Les personnes qui ont cette addiction ont pour le coup de réels ~besoins sexuels~ impérieux. Et comment elles les assouvissent ? Non pas en violant, mais en allant dans des boites échangistes, en ayant recours aux services d’un.e travailleur.se du sexe, en écumant tous les bars jusqu’à trouver une personne, n’importe qui en fait, qui accepte une relation sexuelle. Alors attention, je ne dis pas que les personnes souffrant d’addiction sexuelle sont parfait.e.s, elles sont tout autant dans la culture du viol que les personnes n’ayant pas cette addiction. Simplement, elles savent mettre en place des stratégies pour assouvir leur besoins sans forcément contraindre une personne.
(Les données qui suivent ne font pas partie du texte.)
Lemma executeCommand_answers rh cmd :
  returns (answers cmd)
    (executeCommand view network probe adapter_base marshal unmarshal valid_request text rh cmd).
Proof.
  unfold executeCommand. apply returns_any. intros start.
  destruct (String.eqb_spec (rc_Platform cmd) "system"); [by apply system_answers|].
  destruct (String.eqb_spec (rc_Platform cmd) PlatformBrocadeProbe); [by apply probe_answers|].
  destruct (String.eqb _ "ai-fabric"); [by apply reject_answers|].
  destruct (gate rh cmd) eqn:Eg; [apply reject_answers; by eapply gate_message|].
  apply returns_any. intros [t|]; [|by apply reject_answers].
  apply returns_any. intros [c|e]; [|by apply reject_answers].
  eapply returns_bind; [apply executeHTTP_answers|]. intros r [Hid Hok].
  apply returns_any. intros d. by apply returns_ret.
Qed.

Lemma process_answers rh live cmds :
  returns (Forall2 answers cmds)
    (process view network probe adapter_base marshal unmarshal valid_request text rh live cmds).
Proof.
  induction cmds as [|cmd cmds IH]; [by apply returns_ret|]. cbn [process].
  eapply (returns_bind (answers cmd)).
  - destruct (_ && _); [by apply returns_ret, answers_error|apply executeCommand_answers].
  - intros r Hr. eapply returns_bind; [apply IH|]. intros rs Hrs. by apply returns_ret; constructor.
Qed.
End Effects.

(** ** Properties *)

(** What [gate] lets through, for a handler made by [NewRelayHandler]. *)
Definition authorised (policy : ChangePolicyConfig) (cmd : RelayCommand) : Prop :=
  rc_Platform cmd = "brocade"
  /\ (rc_SafetyLevel cmd = "read-only"
      \/ rc_SafetyLevel cmd = "change"
         /\ fst (IsChangeOpAllowed policy (rc_OperationID cmd)) = true)
  /\ ToUpper (rc_Method cmd) ∈ ["GET"; "POST"]
  /\ rc_Path cmd <> "" /\ Contains (rc_Path cmd) ".." = false.

Lemma gate_authorised base policy td rd tr cmd :
  gate (SetProbeContext td rd tr (NewRelayHandler base policy)) cmd = None ->
  authorised policy cmd.
Proof.
  unfold gate, SetProbeContext, NewRelayHandler. cbn.
  case_bool_decide as Hp; [cbn [negb]|done]. case_bool_decide as Hs; [cbn [negb]|done].
  assert (Hsafe : rc_SafetyLevel cmd = "read-only" \/ rc_SafetyLevel cmd = "change")
    by (destruct (cp_Policy policy); set_solver).
  destruct (String.eqb_spec (rc_SafetyLevel cmd) "change") as [Hc|Hc];
    destruct (IsChangeOpAllowed policy (rc_OperationID cmd)) as [[] ?] eqn:Ea; try done;
  (destruct (String.eqb_spec (ToUpper (rc_Method cmd)) "GET") as [Hm|Hm];
    [|destruct (String.eqb_spec (ToUpper (rc_Method cmd)) "POST") as [Hm'|Hm']; [|done]]);
  cbn [andb negb fst];
  (destruct (String.eqb_spec (rc_Path cmd) ""); [done|]); cbn [orb];
  (destruct (Contains (rc_Path cmd) "..") eqn:Ed; [done|]); intros _;
  (split_and!; [set_solver| |set_solver|done|done]); rewrite ?Ea; naive_solver.
Qed.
Ces personnes sont en souffrance, et quand elles veulent sortir de cette addiction, elles vont se faire suivre par des psy (thérapie comportementale et cognitive), par des médicaments (antidépresseur sérotoninergiques). Ayant posée la question à Laurent Karila (qui m’a répondu super vite… milles merci) il m’a répondu « un addict au sexe n'est pas un agresseur sexuel ni un pervers sexuel au sens commun du terme (SM, voyeur, frotteurisme…)- si c'est le cas pour l'un des 2, c'est un autre trouble qui se rajoute et qui augmente la gravité du trouble » Donc là encore utiliser la carte « addict sexuel » c’est une fausse excuse, et c’est psycophobe. Utiliser une réelle maladie, qui est source d’une infini souffrance pour justifier des actes criminels, c’est justifier le viol et c’est indécent. Ces personnes sont suffisamment stigmatisées à cause de leur maladie (méconnue) pour ne pas avoir, en plus, à subir une étiquette de violeur en puissance. Le seul responsable d’un viol, c’est le violeur.